* _Exercise requirements_: Up to and including the line with "cpu_wf c -> opt_u64", copy the records below exactly from their first line.

++++ Data for this task ++++

(** [take_exception], register by register. *)
Lemma take_exception_state k e f p c :
  let s := cpu_sys c in
  let c' := take_exception k e f p c in
  exists sps, cpu_sys c' =
    s <| sys_spsr_el1 := pstate_spsr c |> <| sys_elr_el1 := p |>
      <| sys_esr_el1 := default (sys_esr_el1 s) e |> <| sys_far_el1 := default (sys_far_el1 s) f |>
      <| sys_sp_el := sps |> <| sys_el := 1 |> <| sys_spsel := true |>
      <| sys_daif := daif.ALL |> <| sys_il := false |> /\
    c' = c <| cpu_sp := cpu_sp c' |> <| cpu_sys := cpu_sys c' |>
           <| cpu_pc := u64 (sys_vbar_el1 s + (vector_group s + kind_offset k)) |>.
Proof.
  cbv zeta. unfold take_exception. cbv zeta. generalize (pstate_spsr c) as ps. intros ps.
  set (c1 := c <| cpu_sys ::= _ |>). set (c2 := c1 <| cpu_sys ::= _ |>).
  set (c3 := c2 <| cpu_sys ::= _ |>).
  destruct (set_el_sp_frame 1 true c3) as (sps & Hs & Hc). exists sps.
  destruct (set_el_sp 1 true c3) as [x sp pc nz t t0 mo v fc fs y]. cbn in Hs, Hc |- *.
  injection Hc as -> -> -> -> -> -> -> -> ->. subst y. unfold c3, c2, c1.
  clear. destruct e, f; split; reflexivity.
Qed.

Definition opt_u64 (o : option Z) : Prop := match o with Some v => is_u64 v | None => True end.

Lemma default_u64 d o : is_u64 d -> opt_u64 o -> is_u64 (default d o).
Proof. by destruct o. Qed.

Lemma pstate_spsr_u64 c : cpu_wf c -> is_u64 (pstate_spsr c).
Proof.
  intros Hwf. destruct (wf_nzcv _ Hwf) as [_ Hn]. destruct (wf_daif _ (wf_sys _ Hwf)) as [Hd Hd0].
  unfold pstate_spsr. repeat apply is_u_lor; try lia.
  - apply is_u_land_r; [lia|done|literal].
  - destruct (sys_il _); literal.
  - rewrite <- Hd. apply is_u_land_r; [lia|done|literal].
  - destruct (wf_el _ (wf_sys _ Hwf)) as [-> | ->]; literal.
  - destruct (sys_spsel _); literal.
Qed.

Lemma take_exception_ok k e f p c :
  cpu_wf c -> opt_u64 e -> opt_u64 f -> is_u64 p ->
  cpu_wf (take_exception k e f p c) /\ pstate_ok (cpu_sys (take_exception k e f p c)).
Proof.
  intros Hwf He Hf Hp. split; [|].
  - unfold take_exception. cbv zeta. apply set_pc_wf; [|apply is_u_u64].
    assert (sys_wf (cpu_sys c)) as Hs by apply (wf_sys _ Hwf). pose proof (pstate_spsr_u64 c Hwf) as Hps.
    revert Hps. generalize (pstate_spsr c). intros ps Hps.
    set (c1 := c <| cpu_sys ::= _ |>). set (c2 := c1 <| cpu_sys ::= _ |>).
    set (c3 := c2 <| cpu_sys ::= _ |>).
    assert (cpu_wf c3) as H3.
    { apply set_sys_wf; [apply set_sys_wf; [apply set_sys_wf; [done|]|]|].
      - destruct Hs. by constructor.
      - destruct Hs, e; by constructor.
      - destruct Hs, e, f; by constructor. }
    apply (set_el_sp_wf 1 true) in H3; [|by right]. destruct (wf_sys _ H3).
    apply set_sys_wf; [done|]. by constructor.
  - destruct (take_exception_state k e f p c) as (sps & -> & _). intros Hel. discriminate Hel.
Qed.

Lemma spsr_m_cases s :
  let m := Z.land s spsr.M in
  (m =? 0) || (m =? 4) || (m =? 5) = true ->
  (u8 (Z.shiftr m 2) = 0 /\ test_mask m 1 = false) \/ u8 (Z.shiftr m 2) = 1.
Proof.
  intros m Hm. rewrite !orb_true_iff, !Z.eqb_eq in Hm.
  destruct Hm as [[-> | ->] | ->]; [left|right|right]; done.
Qed.

Lemma exception_return_ok c :
  cpu_wf c -> pstate_ok (cpu_sys c) ->
  cpu_wf (exception_return c) /\ pstate_ok (cpu_sys (exception_return c)).
Proof.
  intros Hwf Hps. unfold exception_return. cbv zeta. set (s := sys_spsr_el1 (cpu_sys c)).
  set (c1 := c <| cpu_nzcv := _ |> <| cpu_sys ::= _ |> <| cpu_monitor := _ |>).
  assert (is_u64 s) as Hs by apply (wf_spsr _ (wf_sys _ Hwf)).
  assert (is_u64 (sys_elr_el1 (cpu_sys c))) as Helr by apply (wf_elr _ (wf_sys _ Hwf)).
  assert (forall a, 0 <= a < 2 ^ 32 -> u32 (Z.land s a) = Z.land s a) as Hu.
  { intros a Ha. apply u32_id, is_u_land_r; [lia|apply Hs|done]. }
  assert (cpu_wf c1) as H1.
  { unfold c1. apply set_monitor_wf; [|done]. apply set_sys_wf; [apply set_nzcv_wf; [done|]|].
    - rewrite Hu by literal. split.
      + by rewrite <- Z.land_assoc.
      + apply Z.land_nonneg. left. apply Hs.
    - destruct (wf_sys _ Hwf). constructor; try done. cbn [cpu_sys].
      change (sys_daif _) with (u32 (Z.land s spsr.DAIF)).
      rewrite Hu by literal. split.
      + by rewrite <- Z.land_assoc.
      + apply Z.land_nonneg. left. apply Hs. }
  assert (pstate_ok (cpu_sys c1)) as Hp1 by done.
  clearbody c1. destruct (_ || _ || _) eqn:Em.
  - apply spsr_m_cases in Em.
    set (el := u8 _) in *. set (sp := test_mask (Z.land s spsr.M) 1) in *.
    assert (el = 0 \/ el = 1) as Hel by tauto.
    pose proof (set_el_sp_wf el sp c1 H1 Hel) as H2. destruct (set_el_sp_state el sp c1) as (E1 & E2 & _).
    split.
    + apply set_pc_wf; [apply set_sys_wf; [done|]; destruct (wf_sys _ H2); by constructor|].
      unfold branch_addr. destruct (test_mask (sys_tcr_el1 _) _); [apply is_u_u64|done].
    + unfold pstate_ok. change (sys_el (cpu_sys (set_el_sp el sp c1)) = 0 ->
        sys_spsel (cpu_sys (set_el_sp el sp c1)) = false). rewrite E1, E2. destruct Em as [[_ ?]|?]; [done|lia].
  - split; [|done]. apply set_pc_wf; [|done]. apply set_sys_wf; [done|].
    destruct (wf_sys _ H1). by constructor.
Qed.

Lemma take_exception_banks k e f p c n :
  cpu_wf c -> n = 0 \/ n = 1 -> sp_el (take_exception k e f p c) n = sp_el c n.
Proof.
  intros Hwf Hn. unfold take_exception. cbv zeta. generalize (pstate_spsr c). intros ps.
  set (c1 := c <| cpu_sys ::= _ |>). set (c2 := c1 <| cpu_sys ::= _ |>).
  set (c3 := c2 <| cpu_sys ::= _ |>).
  assert (cpu_sp c3 = cpu_sp c /\ sys_sp_el (cpu_sys c3) = sys_sp_el (cpu_sys c) /\
    sys_el (cpu_sys c3) = sys_el (cpu_sys c) /\ sys_spsel (cpu_sys c3) = sys_spsel (cpu_sys c))
    as (E1 & E2 & E3 & E4) by (by destruct e, f).
  transitivity (sp_el (set_el_sp 1 true c3) n); [done|]. clearbody c3. clear c1 c2.
  transitivity (sp_el (set_el_sp 1 true c) n); [|by apply set_el_sp_banks].
  unfold set_el_sp, sp_el. rewrite E3, E4. destruct (negb _); cbn -[sp_index];
    by rewrite ?E1, ?E2, ?E3, ?E4.
Qed.

Lemma saved_mode el spsel :
  el = 0 \/ el = 1 -> (el = 0 -> spsel = false) ->
  let m := Z.lor (Z.shiftl el 2) (b2z spsel) in
  (m =? 0) || (m =? 4) || (m =? 5) = true /\ u8 (Z.shiftr m 2) = el /\ test_mask m 1 = spsel.
Proof. intros [-> | ->] Hs; [rewrite (Hs eq_refl)|destruct spsel]; done. Qed.

(** C32: an exception is transparent to the context it interrupts. Whatever the
    handler at EL1 does, if it leaves the saved PSTATE, the return address and
    the stack pointer of the context as the entry set them, ERET restores the
    exception level, the stack selection and the stack pointer, the condition
    flags, the interrupt masks and the illegal-state bit of the context, and
    resumes at the preferred return address (its top byte ignored as the
    context would); the exclusive monitor is lost. *)
Theorem exception_roundtrip k e f p c c' :
  cpu_wf c -> pstate_ok (cpu_sys c) -> cpu_wf c' ->
  let s := cpu_sys c in
  let entry := take_exception k e f p c in
  let i := sp_index (sys_el s) (sys_spsel s) in
  sys_spsr_el1 (cpu_sys c') = sys_spsr_el1 (cpu_sys entry) ->
  sys_elr_el1 (cpu_sys c') = sys_elr_el1 (cpu_sys entry) ->
  sp_el c' i = sp_el entry i ->
  let r := exception_return c' in
  sys_el (cpu_sys r) = sys_el s /\ sys_spsel (cpu_sys r) = sys_spsel s /\ cpu_sp r = cpu_sp c /\
  cpu_nzcv r = cpu_nzcv c /\ sys_daif (cpu_sys r) = sys_daif s /\ sys_il (cpu_sys r) = sys_il s /\
  cpu_pc r = branch_addr c' p /\ cpu_monitor r = None /\ cpu_x r = cpu_x c' /\ cpu_v r = cpu_v c'.
Proof.
  intros Hwf Hps Hwf' s entry i Hspsr Helr Hsp r.
  pose proof (take_exception_banks k e f p c i Hwf (sp_index_cases _ _)) as Hbank.
  destruct (take_exception_state k e f p c) as (sps & Hst & _).
  assert (sys_spsr_el1 (cpu_sys c') = pstate_spsr c) as Es by (rewrite Hspsr; unfold entry; by rewrite Hst).
  assert (sys_elr_el1 (cpu_sys c') = p) as Ep by (rewrite Helr; unfold entry; by rewrite Hst).
  destruct (pstate_spsr_fields c Hwf) as (F1 & F2 & F3 & F4).
  destruct (saved_mode (sys_el s) (sys_spsel s) (wf_el _ (wf_sys _ Hwf)) Hps) as (M1 & M2 & M3).
  assert (is_u32 (cpu_nzcv c)) as Hn.
  { destruct (wf_nzcv _ Hwf) as [Hn Hn0]. rewrite <- Hn. apply is_u_land_r; [lia|done|literal]. }
  assert (is_u32 (sys_daif s)) as Hd.
  { destruct (wf_daif _ (wf_sys _ Hwf)) as [Hd Hd0]. fold s in Hd, Hd0. rewrite <- Hd.
    apply is_u_land_r; [lia|done|literal]. }
  unfold r, exception_return. cbv zeta. rewrite Es, Ep, F1, F2, F3, F4. fold s. rewrite M1, M2, M3.
  rewrite !u32_id by done. set (c1 := c' <| cpu_nzcv := _ |> <| cpu_sys ::= _ |> <| cpu_monitor := _ |>).
  assert (sp_el c1 i = sp_el c' i) as E1 by done.
  assert (sp_el (set_el_sp (sys_el s) (sys_spsel s) c1) i = sp_el c1 i) as Eb.
  { apply set_el_sp_banks; [|apply sp_index_cases]. unfold c1. apply set_monitor_wf; [|done].
    apply set_sys_wf; [apply set_nzcv_wf; [done|apply (wf_nzcv _ Hwf)]|].
    pose proof (wf_daif _ (wf_sys _ Hwf)). destruct (wf_sys _ Hwf'). by constructor. }
  destruct (set_el_sp_state (sys_el s) (sys_spsel s) c1) as (Ee & Esp & Ecsp).
  destruct (set_el_sp_frame (sys_el s) (sys_spsel s) c1) as (sps' & Hy & Hc).
  assert (cpu_sp (set_el_sp (sys_el s) (sys_spsel s) c1) = cpu_sp c) as Hfin.
  { rewrite Ecsp. fold i. rewrite Eb, E1, Hsp. unfold entry. rewrite Hbank. unfold sp_el. fold s i.
    by rewrite Z.eqb_refl. }
  revert Hfin Hy Hc Ee Esp. generalize (set_el_sp (sys_el s) (sys_spsel s) c1). intros c2 Hfin Hy Hc Ee Esp.
  split_and!; try done; try (by rewrite Hc).
  - cbn. by rewrite Hy.
  - cbn. unfold branch_addr. cbn. by rewrite Hy.
Qed.

(** A core just returned to EL0 takes an interrupt, and returns. *)
Definition el0_cpu : Cpu :=
  exception_return ((reset_system default_config cpu_new)
    <| cpu_sys ::= fun s => s <| sys_spsr_el1 := 0x80000000 |> |>).

Lemma el0_cpu_wf : cpu_wf el0_cpu /\ pstate_ok (cpu_sys el0_cpu).
Proof.
  apply exception_return_ok; [|done].
  apply set_sys_wf; [apply set_monitor_wf; [apply set_sys_wf; [apply cpu_new_wf|]|done]|];
    destruct default_sys_wf; constructor; try done;
    first [by right | literal | repeat constructor; vm_compute; congruence].
Qed.

Lemma exception_roundtrip_witness :
  let entry := take_exception Irq None None 0x1000 el0_cpu in
  let r := exception_return entry in
  sys_el (cpu_sys entry) = 1 /\ sys_el (cpu_sys r) = 0 /\ cpu_nzcv r = 0x80000000 /\ cpu_pc r = 0x1000.
Proof.
  destruct el0_cpu_wf as [Hwf Hps]. intros entry r.
  assert (cpu_wf entry) as Hwf'.
  { apply take_exception_ok; [exact Hwf|exact I|exact I|literal]. }
  destruct (exception_roundtrip Irq None None 0x1000 el0_cpu entry Hwf Hps Hwf' eq_refl eq_refl eq_refl)
    as (E1 & _ & _ & E2 & _ & _ & E3 & _).
  split; [reflexivity|]. split; [exact E1|]. split; [exact E2|]. exact E3.
Defined.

++++

* _Problem solution_:
(** [take_exception], register by register. *)
Lemma take_exception_state k e f p c :
  let s := cpu_sys c in
  let c' := take_exception k e f p c in
  exists sps, cpu_sys c' =
    s <| sys_spsr_el1 := pstate_spsr c |> <| sys_elr_el1 := p |>
      <| sys_esr_el1 := default (sys_esr_el1 s) e |> <| sys_far_el1 := default (sys_far_el1 s) f |>
      <| sys_sp_el := sps |> <| sys_el := 1 |> <| sys_spsel := true |>
      <| sys_daif := daif.ALL |> <| sys_il := false |> /\
    c' = c <| cpu_sp := cpu_sp c' |> <| cpu_sys := cpu_sys c' |>
           <| cpu_pc := u64 (sys_vbar_el1 s + (vector_group s + kind_offset k)) |>.
Proof.
  cbv zeta. unfold take_exception. cbv zeta. generalize (pstate_spsr c) as ps. intros ps.
  set (c1 := c <| cpu_sys ::= _ |>). set (c2 := c1 <| cpu_sys ::= _ |>).
  set (c3 := c2 <| cpu_sys ::= _ |>).
  destruct (set_el_sp_frame 1 true c3) as (sps & Hs & Hc). exists sps.
  destruct (set_el_sp 1 true c3) as [x sp pc nz t t0 mo v fc fs y]. cbn in Hs, Hc |- *.
  injection Hc as -> -> -> -> -> -> -> -> ->. subst y. unfold c3, c2, c1.
  clear. destruct e, f; split; reflexivity.
Qed.

Definition opt_u64 (o : option Z) : Prop := match o with Some v => is_u64 v | None => True end.

Lemma default_u64 d o : is_u64 d -> opt_u64 o -> is_u64 (default d o).
Proof. by destruct o. Qed.

Lemma pstate_spsr_u64 c : cpu_wf c -> is_u64 (pstate_spsr c).
Proof.
  intros Hwf. destruct (wf_nzcv _ Hwf) as [_ Hn]. destruct (wf_daif _ (wf_sys _ Hwf)) as [Hd Hd0].
  unfold pstate_spsr. repeat apply is_u_lor; try lia.
  - apply is_u_land_r; [lia|done|literal].
  - destruct (sys_il _); literal.
  - rewrite <- Hd. apply is_u_land_r; [lia|done|literal].
  - destruct (wf_el _ (wf_sys _ Hwf)) as [-> | ->]; literal.
  - destruct (sys_spsel _); literal.
Qed.

Lemma take_exception_ok k e f p c :
  cpu_wf c -> opt_u64 e -> opt_u64 f -> is_u64 p ->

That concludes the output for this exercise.